For centuries, people have turned to botany for medicine, spiritual enlightenment, and communal bonding. Across the world, people in the Middle and Medieval Ages have used plants, fungi, and even mold for rituals, healing, and exploration:
- The Aztecs would crush morning glory seeds and boil them into a decoction called ololiuqui, which contained alkaloids that are similar to LSD.
- In Siberia, the urine of someone who consumed toasted fly agaric mushroom decoction (or mixed with blueberries and reindeer milk) has psychoactive properties.
- Ergot is a fungus that would grow on rye and other grains like rye and would cause hallucinations and even death if consumed.
Despite being used in rituals or in the presence of a healer or shaman, dealing with psychedelics in the Middle Ages was often a double-edged sword.
According to The Witches’ Ointment: The Secret History of Psychedelic Magic by Thomas Hatsis:
“Witches’ ointments” were magical drug (veneficium) pastes, ointments, and oils that women and men were said to smear over their bodies; those anointed would then fall into a deep sleep (soporatum), experience fantastic visions, and upon waking claim to have traveled great distances and copulated with others. Contemporary reports have led some modern scholars to theorize that the so-called witches’ ointments contained soporific, hallucinogenic, or otherwise psychotropic ingredients mostly culled from the Solanaceae family of plants and that the effects of these drugs were the cause of such bizarre delusions. This theory is not without evidence; most historians of medieval European magic agree that several kinds of medical folk magic existed and were practiced by low-strata women and men. There is little doubt that this folk magic involved the use of plants and herbs in remedies and potions. Mostly when ointments and potions are mentioned in trial records, they are used to heal; cause insanity; incite love, harm, or death in people; and/or cause harm and death to animals.”

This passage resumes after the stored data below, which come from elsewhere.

(* ===== verification/Interleaving.v ===== *)
(** * Interleaving: a running server, call by call

    The server of Tassis.v, with the goroutines of Goroutines.v: a step is a single
    call of one of them, so that any other goroutine may run between two calls of a
    handler, or a handler may never get to its next call.  A goroutine that takes a
    message, a reply or a request starts running the program of its handler, and is
    gone when the program is done; [handleOutbound] handles one message of its
    connection at a time and the transfer goroutine does one thing at a time, while
    the other goroutines of a connection may run any number of handlers at once here.

    Steps have the labels of Tassis.v; a call has the label of a silent step. *)

From S2P Require Import Prelude Model Externals DB Broker Presence Attachments Forwarder Service ServiceProps Connection Forwarding Tassis TassisSteps Goroutines.

Import serviceimpl forwarder forwarding tassis.

Module interleaving.
Section interleaving.
Context {ID : Identity} {PR : Proto}.
Context {D B P A C : Type} {DBI : DB D} {BI : Broker B} {PI : Presence P}
        {AI : Attachments A} {LI : LRU C Publisher} {BV : BrokerView B}.
Context {N Conn : Type} (dial : string → N → N * result Conn).
Context (srvc : Service) (sta : started (BI:=BI)).
#[local] Abbreviation env := (@env D B P A C).
#[local] Abbreviation tassis := (@tassis D B P A C BI N Conn).
#[local] Abbreviation prog := (@goroutines.prog D B P A C BI N Conn).
#[local] Abbreviation op := (@goroutines.op D B P A C BI N Conn).
#[local] Abbreviation trace := (list (label (BI:=BI) * list entry)).
Implicit Types w : tassis.

(** What a goroutine is doing. *)
Inductive cause :=
| Handling (i : nat) (msg : Message)
| Greeting (i : nat)
| Delivering (i : nat)
| Checking (i : nat)
| Forwarding
| Reading
| Transferring.

(** The connection whose [handleOutbound] it is. *)
Definition owner (z : cause) : option nat := match z with Handling i _ => Some i | _ => None end.

Record goroutine := mkGo { doing : cause; body : prog unit }.

(** [told] has the messages of clients that were answered with an Ack. *)
Record system := mkSys {
  server : tassis; running : list goroutine; told : list (nat * Message) }.

Definition launch (e : env) (n : N) : system := mkSys (boot e n) [] [].

Definition spawn (z : cause) (p : prog unit) (w : tassis) (s : system) : system :=
  mkSys w (running s ++ [mkGo z p]) (told s).

Definition tells {Y} (z : cause) (o : op Y) : list (nat * Message) :=
  match z, o with
  | Handling i msg, goroutines.Send _ m => if is_ack m then [(i, msg)] else []
  | _, _ => []
  end.

(** Turns that are a single call, or none. *)
Definition brief (l : label (BI:=BI)) : bool :=
  match l with
  | LIdle | LTake _ | LOthers => true
  | LClient _ EvClose | LClient _ (EvReceive _) | LClient _ EvEndInbound => true
  | _ => false
  end.

Definition mover_free (s : system) : Prop := Transferring ∉ doing <$> running s.

Inductive step : label (BI:=BI) → list entry → system → system → Prop :=
| g_turn l es w' s :
    brief l = true → tassis.step dial srvc sta l es (server s) w' →
    step l es s (mkSys w' (running s) (told s))
| g_connect i nonce s :
    clients (server s) !! i = None →
    step (LConnect i nonce) [] s
      (spawn (Greeting i) (goroutines.sendInitMessages i) (with_client i (start nonce (shared (server s))) (server s)) s)
| g_out i c n msg s :
    clients (server s) !! i = Some (c, n) → i ∉ omap owner (doing <$> running s) →
    step (LClient i (EvOut msg)) [] s
      (spawn (Handling i msg) (goroutines.doHandleOutboundMessage srvc i msg) (server s) s)
| g_in i c n sub data acker b s :
    clients (server s) !! i = Some (c, n) → sub ∈ subscriptions c →
    broker_Receive sub (broker (shared (server s))) = (b, Some (data, acker)) →
    step (LClient i (EvIn data acker)) [Delivered i (ack_topic acker) data] s
      (spawn (Delivering i) (goroutines.handleInboundMessage i data acker)
         (with_shared (set_broker b (shared (server s))) (server s)) s)
| g_check i c n s :
    clients (server s) !! i = Some (c, n) → preKeyChecks c ≠ 0 →
    step (LClient i EvCheck) [] s (spawn (Checking i) (goroutines.warnPreKeysLowIfNecessary srvc i) (server s) s)
| g_forward ws p k data acker cl s :
    workers sta = Some (ws, p) → inHand (server s) !! k = Some (data, acker) →
    step (LForward data) [] s
      (spawn Forwarding (goroutines.forwardMessage dial srvc cl p data acker)
         (with_hand (delete k (inHand (server s))) (server s)) s)
| g_reply cl msg s :
    step (LReply msg) [] s (spawn Reading (goroutines.handleReply srvc cl msg) (server s) s)
| g_round p d addrs s :
    mover_free s → transfers sta = Some p → transfer (server s) = Visiting → round (server s) = [] →
    db_AllRegisteredDevices (db (shared (server s))) = Ret (d, Ok addrs) →
    step LTransfer [] s
      (mkSys (with_transfer (set_db d (shared (server s))) addrs Visiting (server s)) (running s) (told s))
| g_visit addr rest s :
    mover_free s → transfer (server s) = Visiting → round (server s) = addr :: rest →
    step LTransfer [] s
      (spawn Transferring (goroutines.findMoved srvc addr)
         (with_transfer (shared (server s)) rest Visiting (server s)) s)
| g_move p sub addr s :
    mover_free s → transfers sta = Some p → transfer (server s) = Moving sub addr →
    step LTransfer [] s (spawn Transferring (goroutines.transferTurn sub addr p) (server s) s)
| g_leave addr e s :
    mover_free s → transfer (server s) = Leaving addr → endTransfer addr None (shared (server s)) = Ret e →
    step LTransfer [] s (mkSys (with_transfer e (round (server s)) Visiting (server s)) (running s) (told s))
| g_call {Y} z (o : op Y) r k l1 l2 y w w' tl :
    goroutines.perform o w = Ret (w', y) →
    step LIdle (r (broker (shared w)) (broker (shared w')) y)
      (mkSys w (l1 ++ mkGo z (goroutines.Call o r k) :: l2) tl)
      (mkSys w' (l1 ++ mkGo z (k y) :: l2) (tl ++ tells z o))
| g_done z l1 l2 w tl :
    step LIdle [] (mkSys w (l1 ++ mkGo z (goroutines.Done tt) :: l2) tl) (mkSys w (l1 ++ l2) tl).

Inductive run : system → trace → system → Prop :=
| run_nil s : run s [] s
| run_snoc s tr s' l es s'' : run s tr s' → step l es s' s'' → run s (tr ++ [(l, es)]) s''.

End interleaving.
End interleaving.
(* ===== verification/InterleavingInv.v ===== *)
(** * InterleavingInv: what every goroutine may rely on

    Reasoning about the system of Interleaving.v: a program is [safe] in a state if,
    whatever other goroutines do before each of its calls, the call keeps the
    invariant of TassisInv.v, is justified by what came before, and pays for the copies
    of messages it removes.  For that a goroutine may have credits: copies it has
    published itself.  One rule for each kind of call; the programs of Goroutines.v are
    safe by these rules. *)

From S2P Require Import Prelude Model Externals DB Broker Presence Attachments Forwarder Service ServiceProps Connection Forwarding Tassis TassisSteps TassisInv TassisProps Goroutines Interleaving.

Import serviceimpl forwarder forwarding tassis goroutines interleaving.

Section later.
Context {ID : Identity} {PR : Proto}.
Context {D B P A C : Type} {BI : Broker B} {LI : LRU C Publisher} {N Conn : Type}.
Context {BL : BrokerLaws B} {LL : LRULaws C Publisher}.
#[local] Abbreviation env := (@env D B P A C).
#[local] Abbreviation tassis := (@tassis D B P A C BI N Conn).
#[local] Abbreviation trace := (list (label (BI:=BI) * list entry)).
#[local] Abbreviation clientConnection := (clientConnection (BI:=BI)).
Implicit Types (w : tassis) (tr : trace) (e : env) (c : clientConnection).

(** ** What other goroutines may do in between *)

Definition same_identity_of c c' : Prop :=
  authNonce c' = authNonce c ∧ identityKey c' = identityKey c ∧ deviceId c' = deviceId c.
Lemma unowned_settled z tr w : owner z = None → settled z tr w.
Proof. intros E i. by rewrite E. Qed.

(** *** Calls *)

Lemma perform_clients {Y} (o : op Y) w w' y j c' n' :
  perform o w = Ret (w', y) → clients w' !! j = Some (c', n') → ∃ c n, clients w !! j = Some (c, n).
Proof.
  destruct o as [Z f|Z i f|i msg|Z f|m]; simpl.
  - intros H. apply bind_Ret_inv in H as ([e y'] & _ & [= <- <-]). by eexists _, _.
  - destruct (clients w !! i) as [[c n]|] eqn:Ei; [|done]. destruct (f c) as [c1 y1]. intros [= <- <-]. simpl.
    rewrite lookup_insert. case_decide; [subst j|]; by eexists _, _.
  - destruct (clients w !! i) as [[c n]|] eqn:Ei; [|done]. intros [= <- <-]. simpl.
    rewrite lookup_insert. case_decide; [subst j|]; by eexists _, _.
  - destruct (f (fwd w) (net w)) as [[n f'] y']. intros [= <- <-]. by eexists _, _.
  - intros [= <- <-]. by eexists _, _.
Qed.

Lemma other_owner (l1 l2 : list goroutine) z p g :
  NoDup (omap owner (doing <$> l1 ++ mkGo z p :: l2)) → g ∈ l1 ++ l2 →
  owner (doing g) = None ∨ owner (doing g) ≠ owner z.
Proof.
  intros Ho Hin. rewrite fmap_app, fmap_cons, omap_app in Ho. simpl in Ho.
  destruct (owner (doing g)) as [i|] eqn:Eg; [right|by left]. intros Ez. symmetry in Ez. rewrite Ez in Ho.
  assert (Hi : i ∈ omap owner (doing <$> l1) ∨ i ∈ omap owner (doing <$> l2)).
  { apply elem_of_app in Hin as [Hin|Hin]; [left|right]; apply list_elem_of_omap; exists (doing g);
      (split; [by apply list_elem_of_fmap_2|done]). }
  apply NoDup_app in Ho as (_ & Hd & Hn). apply NoDup_cons in Hn as [Hn _].
  destruct Hi as [Hi|Hi]; [|done]. apply (Hd i Hi). by left.
Qed.

Lemma call_watched {Y} tr z (o : op Y) r (f : Y → prog unit) l1 l2 y w w' tl :
  watched tr (mkSys w (l1 ++ mkGo z (Call o r f) :: l2) tl) → perform o w = Ret (w', y) →
  let es := r (broker (shared w)) (broker (shared w')) y in
  watched (tr ++ [(LIdle, es)]) (mkSys w' (l1 ++ mkGo z (f y) :: l2) (tl ++ tells z o)) ∧
  permitted z tr (reg_view (db (shared w))) (reg_view (db (shared w'))).
Proof.
  intros [Hst Hr Ho Hi] Hp es. simpl in *.
  destruct (Hr (mkGo z (Call o r f)) ltac:(apply elem_of_app; right; by left) tr w w' y (after_refl _ _ _) Hst Hp)
    as [[Hst' Hper Haf] Hg].
  split; [|done]. split; simpl; [done| | |].
  - intros g Hin. rewrite elem_of_app, elem_of_cons in Hin. destruct Hin as [Hin|[->|Hin]]; [|exact Hg|].
    + eapply guarded_after; [apply Haf; eapply other_owner; [done|apply elem_of_app; by left]|].
      apply Hr, elem_of_app. by left.
    + eapply guarded_after; [apply Haf; eapply other_owner; [done|apply elem_of_app; by right]|].
      apply Hr, elem_of_app. right. by right.
  - by rewrite fmap_app, fmap_cons in *.
  - intros j c' n' Hc' Hj. rewrite fmap_app, fmap_cons in *. destruct (perform_clients _ _ _ _ _ _ _ Hp Hc') as (c & n & Hc).
    assert (Hne : Some j ≠ owner z).
    { intros E. apply Hj. rewrite omap_app, elem_of_app. right. simpl. rewrite <- E. by left. }
    destruct (after_own _ _ _ _ _ (Haf (Some j) (or_intror Hne)) j c n eq_refl Hc) as (c1 & n1 & Hc1 & Hs).
    rewrite Hc' in Hc1. injection Hc1 as <- <-. eapply identity_later; [intros a; apply proven_snoc|exact Hs|].
    by eapply Hi.
Qed.

Lemma done_watched tr z l1 l2 w tl :
  watched tr (mkSys w (l1 ++ mkGo z (Done tt) :: l2) tl) → watched (tr ++ [(LIdle, [])]) (mkSys w (l1 ++ l2) tl).
Proof.
  intros H. apply (watched_still tr LIdle [] _ w) in H as [Hst Hr Ho Hi]; [|apply H|by apply kept_same]. simpl in *.
  split; simpl; [done| | |].
  - intros g [Hin|Hin]%elem_of_app; apply Hr, elem_of_app; [by left|right; by right].
  - rewrite fmap_app, fmap_cons, omap_app in Ho. rewrite fmap_app, omap_app. simpl in Ho.
    destruct (owner z); [|done]. eapply sublist_NoDup; [exact Ho|]. apply sublist_app; [done|]. by constructor.
  - intros i c n Hc Hni. destruct (decide (owner z = Some i)) as [Ez|Ez].
    + destruct (Hr (mkGo z (Done tt)) ltac:(apply elem_of_app; right; by left) i Ez) as (c' & n' & Hc' & Hid).
      simpl in Hc'. rewrite Hc in Hc'. by injection Hc' as <- <-.
    + apply (Hi i c n Hc). rewrite fmap_app, omap_app, elem_of_app in Hni. rewrite fmap_app, fmap_cons, omap_app, elem_of_app. simpl.
      intros [?|Hin]; [by apply Hni; left|]. destruct (owner z) as [j|]; [|by apply Hni; right].
      apply elem_of_cons in Hin as [->|?]; [done|by apply Hni; right].
Qed.

(** *** Turns without a program *)

Lemma brief_kept l es w w' :
  brief l = true → tassis.step dial srvc sta l es w w' → db (shared w') = db (shared w) ∧ kept l w w'.
Proof.
  intros Hb H. destruct H as [| i c n ev cc w Hi Hev Hs | | | | | | | | | |]; try done; try (by split; [|apply kept_same]).
  assert (H : db (en (cs cc)) = db (shared w) ∧ authNonce (cn (cs cc)) = authNonce c ∧ same_id c (cn (cs cc))).
  { destruct ev; try done; inversion Hs; subst; try done. unfold Receive in *.
    match goal with H : match ?x with _ => _ end = _ |- _ => destruct x end; by simplify_eq. }
  destruct H as (? & ? & ?). split; [done|by eapply kept_client].
Qed.

(** ** The theorem *)

(** What the running goroutines may do of the registry: what one of the handlers may,
    and the transfer goroutine removes the device it has moved. *)
Definition registry_guarded tr s (σ σ' : DBSpec.state) : Prop :=
  (∃ z, z ∈ doing <$> running s ∧ permitted z tr σ σ') ∨ σ' = σ ∨
  ∃ addr, transfer (server s) = Leaving addr ∧
    σ' = DBSpec.unregister (PublicKey_String (Address_IdentityKey addr)) (Address_DeviceId addr) σ.

Lemma step_watched tr l es s s' :
  watched tr s → step dial srvc sta l es s s' →
  watched (tr ++ [(l, es)]) s' ∧
  registry_guarded tr s (reg_view (db (shared (server s)))) (reg_view (db (shared (server s')))).
Proof.
  intros Hw H. pose proof (wa_stable _ _ Hw) as Hst. pose proof (st_db _ _ Hst) as W.
  assert (Hstill : ∀ σ, registry_guarded tr s σ σ) by (intros; right; by left).
  destruct H as [l es w' s Hb Hs|i nonce s Hi|i c n msg s Hi Ho|i c n sub data acker b s Hi Hsub Hr|i c n s Hi Hc
    |ws p j data acker cl s Hws Hj|cl msg s|p d addrs s Hm Hp Ht Hrd Hd|addr rest s Hm Ht Hrd|p sub addr s Hm Hp Ht
    |addr e s Hm Ht He|Y z o r f l1 l2 y w w' tl Hp|z l1 l2 w tl].
  - destruct (brief_kept _ _ _ _ Hb Hs) as [E Hk]. simpl. rewrite E. split; [|done].
    apply watched_still; [done|by rewrite E|done].
  - split; [|done]. apply watched_spawn; [done..| |by apply guarded_Init, unowned_settled|done].
    split; intros j c n; simpl; rewrite lookup_insert; case_decide as E; try subst j.
    + by rewrite Hi.
    + by exists c, n.
    + intros [= <- <-]. by right.
    + left. by exists c, n.
  - split; [|done]. apply watched_spawn; [done..|by apply kept_same| |by intros j [= <-]].
    apply guarded_handler; [apply label_snoc|]. intros j [= <-]. exists c, n. split; [done|].
    eapply kept_identity; [by apply kept_same|done|]. intros c1 n1 Hc1. by eapply (wa_idle _ _ Hw).
  - split; [|done]. apply watched_spawn; [done..|by apply kept_same|by apply guarded_Inbound, unowned_settled|done].
  - split; [|done]. apply watched_spawn; [done..|by apply kept_same|by apply guarded_Check, unowned_settled|done].
  - split; [|done]. apply watched_spawn; [done..|by apply kept_same|by apply guarded_forwardMessage, unowned_settled|done].
  - split; [|done]. apply watched_spawn; [done..|by apply kept_same|by apply guarded_handleReply, unowned_settled|done].
  - destruct (AllRegisteredDevices_law _ W) as [res E]. rewrite E in Hd. injection Hd as <- ->.
    split; [|done]. apply watched_still; [done..|by apply kept_same].
  - split; [|done]. apply watched_spawn; [done..|by apply kept_same|by apply guarded_findMoved, unowned_settled|done].
  - split; [|done]. apply watched_spawn; [done..|by apply kept_same|by apply guarded_transferTurn, unowned_settled|done].
  - apply bind_Ret_inv in He as ([d er] & Hd & [= <-]).
    destruct (Unregister_law (Address_IdentityKey addr) (Address_DeviceId addr) _ W) as (d' & er' & E & W' & V).
    rewrite E in Hd. injection Hd as <- <-. split; [apply watched_still; [done..|by apply kept_same]|]. simpl. rewrite V.
    destruct er'; [done|]. right. right. by exists addr.
  - destruct (call_watched _ _ _ _ _ _ _ _ _ _ _ Hw Hp) as [H1 H2]. split; [done|]. left. exists z. split; [|done].
    simpl. rewrite fmap_app. apply elem_of_app. right. by left.
  - split; [by eapply done_watched|done].
Qed.

Lemma launch_watched e (n : N) : db_wf (db e) → watched [] (launch e n : system).
Proof. intros W. split; simpl; [by split|by intros g ?%not_elem_of_nil|constructor|done]. Qed.

Lemma run_watched e (n : N) tr s : db_wf (db e) → run dial srvc sta (launch e n) tr s → watched tr s.
Proof.
  intros W Hr. remember (launch e n) as s0 eqn:E. induction Hr as [s|s tr s1 l es s2 Hr IH Hs]; subst.
  - by apply launch_watched.
  - eapply step_watched; [by apply IH|done].
Qed.

(** C4: the registry belongs to the devices, whatever goroutines run in between.  For
    every database that keeps its contract, with any broker, presence repository,
    attachments manager and cache, and in every run of the server in which any
    goroutine may run between two calls of a handler: a step changes a registration
    only if it is a call of the handler of a Register or Unregister on a connection
    that has proved, by a signature over its own nonce, that it may act for this
    device, or takes one one-time key for a request that asks for keys of this device,
    or is the transfer goroutine removing the device it has moved; and a chat number
    is never replaced, and is given only to an identity a connection has proved. *)
Theorem interleaved_registry_access e (n : N) tr s l es s' :
  db_wf (db e) → run dial srvc sta (launch e n) tr s → step dial srvc sta l es s s' →
  registry_guarded tr s (reg_view (db (shared (server s)))) (reg_view (db (shared (server s')))).
Proof. intros W Hr Hs. eapply step_watched; [by eapply run_watched|done]. Qed.
End access.
Inductive fstep : trace → trace → fed → fed → Prop :=
| f_home l es w f :
    step dial srvc sta l es (home f) w → local l = true →
    fstep [(l, es)] [] f (mkFed w (away f) (wire f) (links f))
| f_away l es w f :
    step dial' srvc' sta' l es (away f) w → foreign (links f) l = true →
    fstep [] [(l, es)] f (mkFed (home f) w (wire f) (links f))
| f_work data es r w f :
    works data es r (home f) w → r_sent r = None →
    fstep [(LForward data, es)] [] f (mkFed w (away f) (wire f) (links f))
| f_send data es r w i msg f :
    works data es r (home f) w → r_sent r = Some (Sending i false msg) →
    fstep [(LForward data, es)] [] f (mkFed w (away f) (wire f ++ [(i, msg)]) (links f))
| f_dial data es r w i msg nonce f :
    works data es r (home f) w → r_sent r = Some (Sending i true msg) →
    clients (away f) !! i = None →
    fstep [(LForward data, es)] [(LConnect i nonce, [])] f
      (mkFed w (with_client i (start nonce (shared (away f))) (away f)) (wire f ++ [(i, msg)]) (i :: links f))
| f_handle i msg es w l1 l2 f :
    wire f = l1 ++ (i, msg) :: l2 →
    step dial' srvc' sta' (LClient i (EvOut msg)) es (away f) w →
    fstep [] [(LClient i (EvOut msg), es)] f (mkFed (home f) w (l1 ++ l2) (links f))
| f_reply i msg es es' w w' f :
    i ∈ links f → step dial srvc sta (LReply msg) es (home f) w →
    step dial' srvc' sta' (LClient i (EvReceive msg)) es' (away f) w' →
    fstep [(LReply msg, es)] [(LClient i (EvReceive msg), es')] f (mkFed w w' (wire f) (links f)).

Inductive frun : fed → trace → trace → fed → Prop :=
| frun_nil f : frun f [] [] f
| frun_snoc f tr tr' f1 ta tb f2 :
    frun f tr tr' f1 → fstep ta tb f1 f2 → frun f (tr ++ ta) (tr' ++ tb) f2.

(** ** Each server makes a run *)

Lemma works_step data es r w w1 : works data es r w w1 → step dial srvc sta (LForward data) es w w1.
Proof. intros (ws & p & k & acker & c & Hw & Hh & Hf & -> & ->). by eapply s_forward. Qed.

Lemma one_step {X Y} (dl : string → X → X * result Y) sv st' l es (w w1 : @tassis D B P A C BI X Y) :
  step dl sv st' l es w w1 → run dl sv st' w [(l, es)] w1.
Proof. intros H. apply (run_snoc _ _ _ w [] w); [apply run_nil|done]. Qed.

Lemma fstep_runs ta tb f f' :
  fstep ta tb f f' → run dial srvc sta (home f) ta (home f') ∧ run dial' srvc' sta' (away f) tb (away f').
Proof.
  destruct 1; simpl; split; try apply run_nil; apply one_step; eauto using works_step, s_connect.
Qed.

In our article “Witch, Please: Broomsticks Are Psychedelic,” we take a dive into what other potions and ointments so-called witches would brew. But, even in cases of healing and helpfulness, we all know how a charge of witchcraft could end up for the accused.
Another downside was the potential harm a plant could cause. People in the Middle Ages didn’t have the same resources that we do today, and before anyone knew something was poison — someone had to find out the hard way.
In Wicked Plants: The Weed That Killed Lincoln’s Mother and Other Botanical Atrocities by Amy Stewart, the author dives deep into flora you should definitely avoid:
“Plants that are monstrously ill-mannered deserve recognition, too: kudzu has devoured cars and buildings in the American South, and a seaweed known as killer algae escaped from Jacques Cousteau’s aquarium in Monaco and continues to smother ocean floors around the world. The horrid corpse flower reeks of dead bodies; the carnivorous Nepenthes truncata can devour a mouse; and the whistling thorn acacia harbors an army of aggressive ants that attack anyone who comes near the tree. Even a few interlopers from outside the plant kingdom — hallucinogenic mushrooms, toxic algae — merit inclusion here for their wicked ways.”